• **AIM OF THE TASK**:
Below are some records. Print exactly the lines between the one holding "intros (H1 &" and the one holding "intros Hw Hz", inclusive, and nothing else.

• **DATA PROVIDED**:
-*-*-

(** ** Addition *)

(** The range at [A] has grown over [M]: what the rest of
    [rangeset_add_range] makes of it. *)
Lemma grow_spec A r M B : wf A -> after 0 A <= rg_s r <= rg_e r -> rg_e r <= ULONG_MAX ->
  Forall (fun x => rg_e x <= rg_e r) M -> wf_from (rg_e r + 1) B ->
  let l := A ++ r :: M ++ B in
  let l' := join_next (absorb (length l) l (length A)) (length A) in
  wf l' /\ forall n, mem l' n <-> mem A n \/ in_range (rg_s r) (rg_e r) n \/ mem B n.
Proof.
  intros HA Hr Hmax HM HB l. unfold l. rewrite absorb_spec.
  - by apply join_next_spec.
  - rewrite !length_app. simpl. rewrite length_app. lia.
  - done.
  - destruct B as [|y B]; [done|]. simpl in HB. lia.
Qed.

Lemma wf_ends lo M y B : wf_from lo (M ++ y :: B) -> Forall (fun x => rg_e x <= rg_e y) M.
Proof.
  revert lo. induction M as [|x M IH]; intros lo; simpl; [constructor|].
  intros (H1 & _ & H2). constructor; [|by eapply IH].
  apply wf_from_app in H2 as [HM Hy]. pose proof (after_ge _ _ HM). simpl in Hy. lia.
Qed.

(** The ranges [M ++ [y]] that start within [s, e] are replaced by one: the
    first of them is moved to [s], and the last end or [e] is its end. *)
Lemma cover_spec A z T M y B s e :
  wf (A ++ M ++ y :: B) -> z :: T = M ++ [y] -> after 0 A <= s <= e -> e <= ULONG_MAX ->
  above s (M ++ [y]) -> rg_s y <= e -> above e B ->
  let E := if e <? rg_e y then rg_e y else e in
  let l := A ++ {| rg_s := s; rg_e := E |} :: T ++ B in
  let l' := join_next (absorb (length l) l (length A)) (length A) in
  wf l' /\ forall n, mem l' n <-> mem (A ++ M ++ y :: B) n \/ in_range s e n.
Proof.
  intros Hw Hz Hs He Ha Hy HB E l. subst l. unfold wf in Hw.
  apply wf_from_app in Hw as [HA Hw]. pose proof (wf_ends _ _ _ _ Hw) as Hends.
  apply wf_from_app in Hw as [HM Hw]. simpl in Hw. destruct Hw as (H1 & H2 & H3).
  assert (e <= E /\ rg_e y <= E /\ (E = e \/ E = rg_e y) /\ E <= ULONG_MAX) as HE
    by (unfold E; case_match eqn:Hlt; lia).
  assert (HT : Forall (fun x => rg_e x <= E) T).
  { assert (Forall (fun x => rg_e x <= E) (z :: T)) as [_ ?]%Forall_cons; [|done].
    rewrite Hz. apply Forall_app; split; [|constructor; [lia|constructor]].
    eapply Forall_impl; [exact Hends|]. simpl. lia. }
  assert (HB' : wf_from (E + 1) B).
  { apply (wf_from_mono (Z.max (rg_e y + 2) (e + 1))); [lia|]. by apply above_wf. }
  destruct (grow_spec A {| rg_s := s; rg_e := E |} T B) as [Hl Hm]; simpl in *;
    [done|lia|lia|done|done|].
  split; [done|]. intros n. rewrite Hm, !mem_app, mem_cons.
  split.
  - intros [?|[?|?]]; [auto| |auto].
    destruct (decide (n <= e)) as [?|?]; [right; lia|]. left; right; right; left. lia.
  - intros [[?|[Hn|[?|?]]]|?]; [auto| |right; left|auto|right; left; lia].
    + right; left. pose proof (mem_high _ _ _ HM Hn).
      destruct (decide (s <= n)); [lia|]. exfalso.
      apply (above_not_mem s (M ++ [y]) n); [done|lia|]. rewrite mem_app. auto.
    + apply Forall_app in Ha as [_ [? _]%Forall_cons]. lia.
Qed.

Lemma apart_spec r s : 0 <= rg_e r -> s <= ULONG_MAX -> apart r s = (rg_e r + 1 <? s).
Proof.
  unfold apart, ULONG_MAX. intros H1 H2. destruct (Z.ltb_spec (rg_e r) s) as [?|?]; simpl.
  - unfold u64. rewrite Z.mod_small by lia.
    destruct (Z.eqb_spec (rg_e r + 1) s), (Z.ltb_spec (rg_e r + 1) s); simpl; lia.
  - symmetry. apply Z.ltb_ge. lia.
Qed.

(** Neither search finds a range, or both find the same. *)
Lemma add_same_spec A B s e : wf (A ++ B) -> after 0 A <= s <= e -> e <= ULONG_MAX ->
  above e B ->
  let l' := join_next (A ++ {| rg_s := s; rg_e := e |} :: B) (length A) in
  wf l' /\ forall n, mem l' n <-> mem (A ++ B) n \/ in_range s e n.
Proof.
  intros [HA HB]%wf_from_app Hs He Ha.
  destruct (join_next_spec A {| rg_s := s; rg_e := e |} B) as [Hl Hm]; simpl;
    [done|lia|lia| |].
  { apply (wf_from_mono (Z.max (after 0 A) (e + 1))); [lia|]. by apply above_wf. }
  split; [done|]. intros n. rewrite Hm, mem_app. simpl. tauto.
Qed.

-*-*-

• **COMPLETED EXERCISE**:
  intros (H1 & _ & H2). constructor; [|by eapply IH].
  apply wf_from_app in H2 as [HM Hy]. pose proof (after_ge _ _ HM). simpl in Hy. lia.
Qed.

(** The ranges [M ++ [y]] that start within [s, e] are replaced by one: the
    first of them is moved to [s], and the last end or [e] is its end. *)
Lemma cover_spec A z T M y B s e :
  wf (A ++ M ++ y :: B) -> z :: T = M ++ [y] -> after 0 A <= s <= e -> e <= ULONG_MAX ->
  above s (M ++ [y]) -> rg_s y <= e -> above e B ->
  let E := if e <? rg_e y then rg_e y else e in
  let l := A ++ {| rg_s := s; rg_e := E |} :: T ++ B in
  let l' := join_next (absorb (length l) l (length A)) (length A) in
  wf l' /\ forall n, mem l' n <-> mem (A ++ M ++ y :: B) n \/ in_range s e n.
Proof.
  intros Hw Hz Hs He Ha Hy HB E l. subst l. unfold wf in Hw.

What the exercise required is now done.